[Required action]
Return only what lies between the first line of the entries and the line containing "of the poller", both lines included.

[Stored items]

(* ===== verification/PollingLaws.v ===== *)
(** * The laws of a polling environment

    What the poller relies on: a monotonic clock that does not go back and a sleep that lasts, identities
    that are well formed and never repeat, wall times the calendar has, and responses that passed the
    validation of their model.  The journal may raise anything at any time, and so may the factory of
    identities.  Under these laws every record the poller builds is valid, so an operation of the poller
    fails only by cancellation or because the journal or the factory refuses. *)

From S2P Require Import Prelude Text TextLemmas Identifiers Domain Clocks Commands Schedules Policy Evidence ObserverProtocol Polling.

Local Open Scope Z_scope.

Class PollEnvironmentLaws (W : Type) `{PollEnvironment W} := {
  now : W -> Z;
  issued : W -> list str;
  reading_law w t w' : monotonic_reading w = (t, w') ->
    0 <= now w <= t /\ t <= now w' /\ t + _MAX_SAFE_INTEGER <= SIGNED_INT64_MAX /\ issued w' = issued w;
  wall_law w t w' : wall_reading w = (t, w') -> wall_time_ok t = true /\ now w <= now w' /\ issued w' = issued w;
  identity_law kind w r w' : fresh_identity kind w = (r, w') ->
    now w <= now w' /\
    match r with
    | Ok id => validate_fresh_id id (Some kind) = Ok id /\ ~ id ∈ issued w /\ issued w' = (id :: issued w)
    | Raise _ => issued w' = issued w
    end;
  checkpoint_law w b w' : await_checkpoint w = (b, w') -> now w <= now w' /\ issued w' = issued w;
  sleep_law ns w b w' : await_sleep ns w = (b, w') -> now w <= now w' /\ issued w' = issued w /\ (b = false -> now w + ns <= now w');
  invoke_law request timeout w o w' : await_invoke request timeout w = (o, w') ->
    now w <= now w' /\ issued w' = issued w /\ (forall r, o = Responded r -> validate_observer_response r = Ok r);
  begin_law plan t w r w' : journal_begin_series plan t w = (r, w') -> now w <= now w' /\ issued w' = issued w;
  append_law plan c w r w' : journal_append_sample plan c w = (r, w') -> now w <= now w' /\ issued w' = issued w
}.

(** ** Validated requests *)

Lemma optional_ok {A} (f : A -> result A) o o' : optional f o = Ok o' -> match o with Some a => is_ok (f a) = true | None => True end.
Proof. destruct o as [a|]; [|done]. simpl. by destruct (f a). Qed.

(** A request the poller can send. *)
Record observable (r : ObserverRequest) : Prop := {
  observable_valid : validate_observer_request r = Ok r;
  observable_operation : req_operation r = Operation_OBSERVE;
  observable_scenario : is_none (req_scenario_id r) = false
}.

Lemma observable_fields r : observable r ->
  (exists id, req_sample_id r = Some id /\ is_ok (_sample_id id) = true) /\
  (exists run, req_run_id r = Some run /\ is_ok (validate_run_id run) = true) /\
  (exists s, req_scenario_id r = Some s /\ is_ok (_scenario_id s) = true) /\
  is_ok (optional _event_id (req_event_id r)) = true.
Proof.
  intros [Hv Ho Hs]. unfold validate_observer_request in Hv. repeat (py_step Hv; []).
  repeat match goal with E : optional _ _ = Ok _ |- _ => apply optional_ok in E end.
  unfold validate_operation_shape in Hv. cbn [req_operation req_sample_id req_run_id req_queries req_event_id req_scenario_id] in Hv.
  rewrite Ho, bool_decide_eq_false_2 in Hv by done. repeat (py_step Hv; []). apply ok_inj in Hv.
  rewrite <- Hv in *. cbn [req_sample_id req_run_id req_scenario_id req_event_id is_none] in *. py_bool.
  destruct a0 as [id|], a1 as [run|], a2 as [scenario|]; try discriminate. eauto 10.
Qed.

Lemma with_sample_valid r id : validate_observer_request r = Ok r -> req_operation r = Operation_OBSERVE ->
  _sample_id id = Ok id -> validate_observer_request (with_sample_id r id) = Ok (with_sample_id r id).
Proof.
  intros Hv Ho Hid. unfold validate_observer_request in Hv. repeat (py_step Hv; []). unfold validate_operation_shape in Hv.
  cbn [req_operation req_sample_id req_run_id req_queries req_event_id req_scenario_id] in Hv.
  rewrite Ho, bool_decide_eq_false_2 in Hv by done. repeat (py_step Hv; []). apply ok_inj in Hv. rewrite <- Hv in *.
  unfold with_sample_id, validate_observer_request. cbn [req_request_id req_operation req_sample_id req_run_id req_scenario_id req_event_id
    req_checkpoint req_prior_snapshot_id req_queries] in *. rewrite E. simpl optional at 1. rewrite Hid.
  repeat match goal with E : optional _ _ = Ok _ |- _ => rewrite E; clear E end.
  rewrite E6, E7. unfold validate_operation_shape. cbn [req_operation req_sample_id req_run_id req_queries req_event_id req_scenario_id].
  rewrite bool_decide_eq_false_2 by done. apply orb_false_iff in E8 as [[_ ->]%orb_false_iff ->]. simpl orb. cbv iota. by rewrite E9, E10.
Qed.

(** ** Records *)

(** The record of one sample of a series. *)
Record record_of (plan : ObservationPollPlan) (request : ObserverRequest) (sample_sequence : Z) (r : ObservationRecord) : Prop := {
  record_sample : req_sample_id request = Some (rec_sample_id r);
  record_sequence : rec_sample_sequence r = sample_sequence;
  record_observation : rec_observation_id r = plan_observation_id plan;
  record_valid : validate_observation_record r = Ok r
}.

(** A plan the poller accepts, for an observer whose name a record can carry. *)
Record pollable (plan : ObservationPollPlan) : Prop := {
  pollable_valid : validate_poll_plan plan = Ok plan;
  pollable_request : validate_observer_request (plan_request plan) = Ok (plan_request plan);
  pollable_observer : is_ok (_validate_bounded_text (plan_observer_id plan) MAX_OBSERVER_ID_LENGTH false) = true
}.

Lemma pollable_observable plan : pollable plan -> observable (plan_request plan).
Proof.
  intros [Hp Hr _]. unfold validate_poll_plan in Hp. repeat (py_step Hp; []). py_bool. by split.
Qed.
Lemma poll_plan_bounds plan : validate_poll_plan plan = Ok plan ->
  MINIMUM_POLL_INTERVAL_NS <= plan_poll_interval_ns plan <= plan_within_ns plan /\ plan_within_ns plan <= _MAX_SAFE_INTEGER.
Proof.
  intros Hp. unfold validate_poll_plan, _positive_safe_integer in Hp. repeat (py_step Hp; []). simplify_eq/=. py_bool.
  repeat match goal with E : (if _ then _ else _) = Ok _ |- _ => py_step E; apply ok_inj in E end. py_bool. subst. lia.
Qed.
Lemma pollable_bounds plan : pollable plan ->
  MINIMUM_POLL_INTERVAL_NS <= plan_poll_interval_ns plan <= plan_within_ns plan /\ plan_within_ns plan <= _MAX_SAFE_INTEGER.
Proof. intros [Hp _ _]. by apply poll_plan_bounds. Qed.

[Task output]
(* ===== verification/PollingLaws.v ===== *)
(** * The laws of a polling environment

    What the poller relies on: a monotonic clock that does not go back and a sleep that lasts, identities
    that are well formed and never repeat, wall times the calendar has, and responses that passed the
    validation of their model.  The journal may raise anything at any time, and so may the factory of
    identities.  Under these laws every record the poller builds is valid, so an operation of the poller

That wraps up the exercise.